======== Data excerpts ========

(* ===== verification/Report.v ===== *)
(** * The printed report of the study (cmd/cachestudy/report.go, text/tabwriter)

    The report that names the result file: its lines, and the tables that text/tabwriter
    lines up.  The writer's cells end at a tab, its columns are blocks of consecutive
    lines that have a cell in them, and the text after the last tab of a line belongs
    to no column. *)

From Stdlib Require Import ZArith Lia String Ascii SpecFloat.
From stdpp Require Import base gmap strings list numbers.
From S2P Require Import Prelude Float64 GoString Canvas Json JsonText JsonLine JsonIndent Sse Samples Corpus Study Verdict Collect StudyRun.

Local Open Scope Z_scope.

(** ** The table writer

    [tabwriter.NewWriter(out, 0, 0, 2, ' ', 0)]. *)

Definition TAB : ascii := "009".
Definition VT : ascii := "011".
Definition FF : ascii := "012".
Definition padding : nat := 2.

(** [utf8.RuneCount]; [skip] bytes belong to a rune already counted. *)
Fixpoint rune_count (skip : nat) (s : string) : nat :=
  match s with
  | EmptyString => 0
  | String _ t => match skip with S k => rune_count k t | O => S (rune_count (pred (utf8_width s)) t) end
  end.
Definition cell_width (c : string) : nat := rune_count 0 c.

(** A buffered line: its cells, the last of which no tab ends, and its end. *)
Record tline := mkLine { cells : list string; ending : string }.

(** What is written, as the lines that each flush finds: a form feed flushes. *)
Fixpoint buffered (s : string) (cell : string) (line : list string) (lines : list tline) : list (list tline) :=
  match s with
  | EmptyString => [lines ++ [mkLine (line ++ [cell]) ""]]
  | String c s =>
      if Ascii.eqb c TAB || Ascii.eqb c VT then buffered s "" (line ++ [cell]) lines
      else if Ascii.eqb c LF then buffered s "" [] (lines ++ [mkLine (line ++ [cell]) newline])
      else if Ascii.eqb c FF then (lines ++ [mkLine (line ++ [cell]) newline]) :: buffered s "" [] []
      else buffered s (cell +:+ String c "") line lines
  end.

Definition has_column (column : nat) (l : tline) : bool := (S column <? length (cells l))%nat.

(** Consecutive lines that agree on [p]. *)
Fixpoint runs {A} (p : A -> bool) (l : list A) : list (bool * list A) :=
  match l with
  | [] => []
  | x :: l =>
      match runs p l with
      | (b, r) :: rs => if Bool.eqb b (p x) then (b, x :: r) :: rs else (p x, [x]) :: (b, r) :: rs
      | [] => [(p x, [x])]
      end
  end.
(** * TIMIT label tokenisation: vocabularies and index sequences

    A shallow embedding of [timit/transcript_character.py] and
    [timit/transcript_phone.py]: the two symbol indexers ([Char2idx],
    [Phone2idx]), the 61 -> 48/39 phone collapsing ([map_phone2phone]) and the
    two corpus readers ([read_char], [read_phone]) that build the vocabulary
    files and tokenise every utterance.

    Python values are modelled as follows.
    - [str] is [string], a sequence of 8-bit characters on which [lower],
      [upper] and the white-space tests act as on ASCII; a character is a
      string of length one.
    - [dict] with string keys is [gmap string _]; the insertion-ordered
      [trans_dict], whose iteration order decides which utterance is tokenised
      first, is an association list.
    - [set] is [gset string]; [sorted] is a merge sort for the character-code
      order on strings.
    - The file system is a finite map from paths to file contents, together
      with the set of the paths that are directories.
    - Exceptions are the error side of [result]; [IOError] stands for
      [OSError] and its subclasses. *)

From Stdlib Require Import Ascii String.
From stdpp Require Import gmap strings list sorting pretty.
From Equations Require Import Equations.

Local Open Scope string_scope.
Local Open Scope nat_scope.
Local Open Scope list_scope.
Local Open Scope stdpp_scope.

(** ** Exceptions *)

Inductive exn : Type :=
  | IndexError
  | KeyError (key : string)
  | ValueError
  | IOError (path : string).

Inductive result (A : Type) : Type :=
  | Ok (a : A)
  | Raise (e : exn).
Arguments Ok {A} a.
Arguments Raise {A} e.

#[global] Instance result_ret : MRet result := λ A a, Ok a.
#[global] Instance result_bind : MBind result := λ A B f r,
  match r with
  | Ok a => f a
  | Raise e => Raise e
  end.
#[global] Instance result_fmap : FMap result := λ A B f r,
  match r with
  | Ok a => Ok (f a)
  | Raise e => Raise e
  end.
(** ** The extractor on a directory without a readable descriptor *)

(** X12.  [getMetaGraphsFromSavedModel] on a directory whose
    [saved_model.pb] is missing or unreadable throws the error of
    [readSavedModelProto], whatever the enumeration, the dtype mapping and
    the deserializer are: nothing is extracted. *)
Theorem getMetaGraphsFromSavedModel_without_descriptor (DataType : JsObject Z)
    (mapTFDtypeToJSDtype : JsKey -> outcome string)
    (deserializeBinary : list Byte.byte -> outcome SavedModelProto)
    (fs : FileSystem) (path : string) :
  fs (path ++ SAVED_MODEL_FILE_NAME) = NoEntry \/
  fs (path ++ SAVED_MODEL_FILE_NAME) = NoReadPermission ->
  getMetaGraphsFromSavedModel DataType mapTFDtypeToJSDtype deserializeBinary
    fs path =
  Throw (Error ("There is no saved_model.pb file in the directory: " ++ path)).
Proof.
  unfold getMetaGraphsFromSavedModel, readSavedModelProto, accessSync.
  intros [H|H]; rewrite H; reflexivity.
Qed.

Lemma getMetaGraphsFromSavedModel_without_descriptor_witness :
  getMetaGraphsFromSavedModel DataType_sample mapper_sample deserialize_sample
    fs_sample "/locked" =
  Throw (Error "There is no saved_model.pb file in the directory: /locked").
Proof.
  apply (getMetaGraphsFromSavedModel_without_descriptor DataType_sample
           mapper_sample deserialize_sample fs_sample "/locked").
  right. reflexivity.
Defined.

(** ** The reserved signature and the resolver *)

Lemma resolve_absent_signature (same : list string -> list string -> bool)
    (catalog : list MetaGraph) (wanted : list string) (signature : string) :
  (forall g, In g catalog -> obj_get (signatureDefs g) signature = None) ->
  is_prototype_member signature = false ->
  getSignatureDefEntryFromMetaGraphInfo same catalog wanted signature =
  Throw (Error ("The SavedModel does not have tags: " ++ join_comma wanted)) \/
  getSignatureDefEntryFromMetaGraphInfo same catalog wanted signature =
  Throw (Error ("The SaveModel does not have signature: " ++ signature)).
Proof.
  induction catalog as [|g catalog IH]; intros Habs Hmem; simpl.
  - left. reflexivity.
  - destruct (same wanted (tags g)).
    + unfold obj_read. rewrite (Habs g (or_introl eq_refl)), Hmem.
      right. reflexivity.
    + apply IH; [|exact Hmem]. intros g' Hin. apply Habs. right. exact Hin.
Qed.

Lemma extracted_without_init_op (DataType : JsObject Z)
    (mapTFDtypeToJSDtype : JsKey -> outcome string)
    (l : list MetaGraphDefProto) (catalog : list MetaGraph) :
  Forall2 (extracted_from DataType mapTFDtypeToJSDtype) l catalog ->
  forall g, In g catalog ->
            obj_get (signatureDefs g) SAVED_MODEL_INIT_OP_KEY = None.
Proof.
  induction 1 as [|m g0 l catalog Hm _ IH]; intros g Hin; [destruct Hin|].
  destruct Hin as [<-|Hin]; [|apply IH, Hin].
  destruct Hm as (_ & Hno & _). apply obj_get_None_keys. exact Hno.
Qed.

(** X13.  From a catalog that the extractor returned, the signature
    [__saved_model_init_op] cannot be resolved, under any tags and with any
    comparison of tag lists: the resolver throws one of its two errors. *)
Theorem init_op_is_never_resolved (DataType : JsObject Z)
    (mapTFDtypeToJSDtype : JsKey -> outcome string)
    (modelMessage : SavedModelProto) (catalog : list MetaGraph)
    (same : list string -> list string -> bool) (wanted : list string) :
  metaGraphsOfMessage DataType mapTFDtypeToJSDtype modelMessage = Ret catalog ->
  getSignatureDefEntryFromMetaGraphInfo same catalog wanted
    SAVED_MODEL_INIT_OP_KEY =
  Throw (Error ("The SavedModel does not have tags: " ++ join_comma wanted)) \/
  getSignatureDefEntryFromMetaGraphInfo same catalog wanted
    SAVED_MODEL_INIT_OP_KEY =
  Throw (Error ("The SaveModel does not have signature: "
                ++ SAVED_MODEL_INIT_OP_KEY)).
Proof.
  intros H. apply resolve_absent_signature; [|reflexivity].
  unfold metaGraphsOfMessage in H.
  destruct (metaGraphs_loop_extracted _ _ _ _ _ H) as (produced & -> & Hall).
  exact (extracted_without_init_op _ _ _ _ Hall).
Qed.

========
======== Data excerpts ========

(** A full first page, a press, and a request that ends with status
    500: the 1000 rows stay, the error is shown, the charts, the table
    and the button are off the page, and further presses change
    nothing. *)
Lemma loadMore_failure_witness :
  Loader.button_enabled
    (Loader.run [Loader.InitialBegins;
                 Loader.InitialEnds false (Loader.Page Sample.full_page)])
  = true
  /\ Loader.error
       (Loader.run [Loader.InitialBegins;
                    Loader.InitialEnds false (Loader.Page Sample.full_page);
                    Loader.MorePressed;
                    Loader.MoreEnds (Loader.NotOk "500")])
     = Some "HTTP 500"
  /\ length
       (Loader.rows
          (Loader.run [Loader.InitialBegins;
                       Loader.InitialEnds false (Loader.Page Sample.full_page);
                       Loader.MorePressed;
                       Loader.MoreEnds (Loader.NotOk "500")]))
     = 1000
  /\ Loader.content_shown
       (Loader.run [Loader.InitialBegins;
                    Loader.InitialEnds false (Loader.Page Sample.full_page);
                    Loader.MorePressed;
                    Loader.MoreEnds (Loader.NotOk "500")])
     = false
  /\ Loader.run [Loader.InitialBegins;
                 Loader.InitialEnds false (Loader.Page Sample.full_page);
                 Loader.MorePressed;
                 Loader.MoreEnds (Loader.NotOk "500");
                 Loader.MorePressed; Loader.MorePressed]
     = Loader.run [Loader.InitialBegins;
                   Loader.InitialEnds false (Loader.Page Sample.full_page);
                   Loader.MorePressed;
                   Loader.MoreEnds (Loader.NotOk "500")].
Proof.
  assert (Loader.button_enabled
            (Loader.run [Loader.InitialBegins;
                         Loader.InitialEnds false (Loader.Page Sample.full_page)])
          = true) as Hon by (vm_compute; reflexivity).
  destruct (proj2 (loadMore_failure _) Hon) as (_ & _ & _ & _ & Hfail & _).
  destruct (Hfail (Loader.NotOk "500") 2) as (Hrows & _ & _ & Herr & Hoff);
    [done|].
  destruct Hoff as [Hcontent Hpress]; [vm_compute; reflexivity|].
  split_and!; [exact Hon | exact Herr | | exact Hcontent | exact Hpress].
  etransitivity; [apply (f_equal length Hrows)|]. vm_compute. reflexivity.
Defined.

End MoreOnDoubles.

========
======== Data excerpts ========

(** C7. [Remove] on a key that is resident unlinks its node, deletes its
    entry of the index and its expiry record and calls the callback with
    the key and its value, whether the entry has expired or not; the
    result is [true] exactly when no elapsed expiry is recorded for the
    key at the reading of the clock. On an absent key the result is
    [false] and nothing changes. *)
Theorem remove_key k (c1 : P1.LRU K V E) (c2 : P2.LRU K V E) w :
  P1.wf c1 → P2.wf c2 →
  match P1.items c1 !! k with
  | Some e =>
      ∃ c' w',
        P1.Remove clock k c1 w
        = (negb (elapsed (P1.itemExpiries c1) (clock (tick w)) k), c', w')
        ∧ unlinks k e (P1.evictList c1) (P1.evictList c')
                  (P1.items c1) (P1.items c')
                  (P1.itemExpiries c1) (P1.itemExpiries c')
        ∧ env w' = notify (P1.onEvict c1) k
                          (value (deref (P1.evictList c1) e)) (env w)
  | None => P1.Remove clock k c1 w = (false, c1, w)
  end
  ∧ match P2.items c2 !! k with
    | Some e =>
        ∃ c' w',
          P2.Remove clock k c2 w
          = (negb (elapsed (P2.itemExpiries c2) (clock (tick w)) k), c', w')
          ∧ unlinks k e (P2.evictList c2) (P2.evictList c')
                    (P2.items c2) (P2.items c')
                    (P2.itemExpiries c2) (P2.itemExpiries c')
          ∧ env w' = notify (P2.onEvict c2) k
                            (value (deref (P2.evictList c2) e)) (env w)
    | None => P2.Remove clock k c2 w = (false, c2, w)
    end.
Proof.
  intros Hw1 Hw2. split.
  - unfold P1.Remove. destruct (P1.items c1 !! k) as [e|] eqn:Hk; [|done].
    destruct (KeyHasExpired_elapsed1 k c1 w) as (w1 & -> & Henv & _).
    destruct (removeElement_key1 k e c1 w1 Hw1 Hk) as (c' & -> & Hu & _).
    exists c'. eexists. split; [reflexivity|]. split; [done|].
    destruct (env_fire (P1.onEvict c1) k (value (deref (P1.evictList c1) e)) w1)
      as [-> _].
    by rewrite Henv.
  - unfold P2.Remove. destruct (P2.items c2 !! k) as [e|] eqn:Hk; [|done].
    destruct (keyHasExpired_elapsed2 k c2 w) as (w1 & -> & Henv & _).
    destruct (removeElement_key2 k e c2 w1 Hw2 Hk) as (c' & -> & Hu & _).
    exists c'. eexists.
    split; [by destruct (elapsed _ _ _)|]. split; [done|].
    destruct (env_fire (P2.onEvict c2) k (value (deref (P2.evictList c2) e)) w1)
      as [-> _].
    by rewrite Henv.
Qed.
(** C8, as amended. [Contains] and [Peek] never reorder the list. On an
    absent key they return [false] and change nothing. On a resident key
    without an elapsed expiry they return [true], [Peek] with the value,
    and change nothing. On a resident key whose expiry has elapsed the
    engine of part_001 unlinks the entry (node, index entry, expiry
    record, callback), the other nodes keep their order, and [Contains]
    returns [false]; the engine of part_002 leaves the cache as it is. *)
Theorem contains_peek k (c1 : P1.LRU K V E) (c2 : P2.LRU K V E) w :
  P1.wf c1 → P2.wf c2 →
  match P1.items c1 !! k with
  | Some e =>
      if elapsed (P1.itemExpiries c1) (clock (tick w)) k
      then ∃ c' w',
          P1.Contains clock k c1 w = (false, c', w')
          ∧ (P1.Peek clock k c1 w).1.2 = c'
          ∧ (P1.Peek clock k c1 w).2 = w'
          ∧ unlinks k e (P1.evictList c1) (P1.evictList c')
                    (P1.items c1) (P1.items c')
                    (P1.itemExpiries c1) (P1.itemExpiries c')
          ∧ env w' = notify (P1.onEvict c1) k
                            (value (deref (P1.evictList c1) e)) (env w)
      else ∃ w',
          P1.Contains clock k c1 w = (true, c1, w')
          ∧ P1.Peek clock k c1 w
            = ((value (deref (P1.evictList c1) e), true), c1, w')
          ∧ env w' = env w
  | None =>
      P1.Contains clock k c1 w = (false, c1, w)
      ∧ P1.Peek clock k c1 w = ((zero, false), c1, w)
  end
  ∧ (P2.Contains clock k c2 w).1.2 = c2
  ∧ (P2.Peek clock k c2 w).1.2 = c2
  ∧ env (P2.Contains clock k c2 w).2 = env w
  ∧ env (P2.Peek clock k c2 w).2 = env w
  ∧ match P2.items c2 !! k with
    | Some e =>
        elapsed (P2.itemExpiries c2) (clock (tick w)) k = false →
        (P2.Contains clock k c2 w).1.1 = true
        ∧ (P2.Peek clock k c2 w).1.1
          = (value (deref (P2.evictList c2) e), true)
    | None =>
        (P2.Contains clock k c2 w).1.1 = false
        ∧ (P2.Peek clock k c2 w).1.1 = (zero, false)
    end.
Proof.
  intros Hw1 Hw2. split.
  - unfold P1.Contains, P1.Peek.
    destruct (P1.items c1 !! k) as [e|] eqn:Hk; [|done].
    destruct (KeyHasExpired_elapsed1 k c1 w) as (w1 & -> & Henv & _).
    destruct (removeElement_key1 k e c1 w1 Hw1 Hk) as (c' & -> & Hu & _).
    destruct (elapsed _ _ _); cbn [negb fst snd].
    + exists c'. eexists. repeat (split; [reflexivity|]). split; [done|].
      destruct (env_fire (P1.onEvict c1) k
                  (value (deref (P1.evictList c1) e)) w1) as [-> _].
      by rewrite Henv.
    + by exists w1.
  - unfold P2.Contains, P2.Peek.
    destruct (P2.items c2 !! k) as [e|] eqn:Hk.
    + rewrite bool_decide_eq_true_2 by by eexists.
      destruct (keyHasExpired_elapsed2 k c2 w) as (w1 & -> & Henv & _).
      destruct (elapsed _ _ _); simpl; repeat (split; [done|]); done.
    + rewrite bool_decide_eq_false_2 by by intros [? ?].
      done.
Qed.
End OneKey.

========

## What to produce
From the records above, repeat exactly the lines from the one with "(** ** The table writer" through the one with "Definition cell_width (c", both included.

## Response to this task
(** ** The table writer

    [tabwriter.NewWriter(out, 0, 0, 2, ' ', 0)]. *)

Definition TAB : ascii := "009".
Definition VT : ascii := "011".
Definition FF : ascii := "012".
Definition padding : nat := 2.

(** [utf8.RuneCount]; [skip] bytes belong to a rune already counted. *)
Fixpoint rune_count (skip : nat) (s : string) : nat :=
  match s with
  | EmptyString => 0
  | String _ t => match skip with S k => rune_count k t | O => S (rune_count (pred (utf8_width s)) t) end
  end.
Definition cell_width (c : string) : nat := rune_count 0 c.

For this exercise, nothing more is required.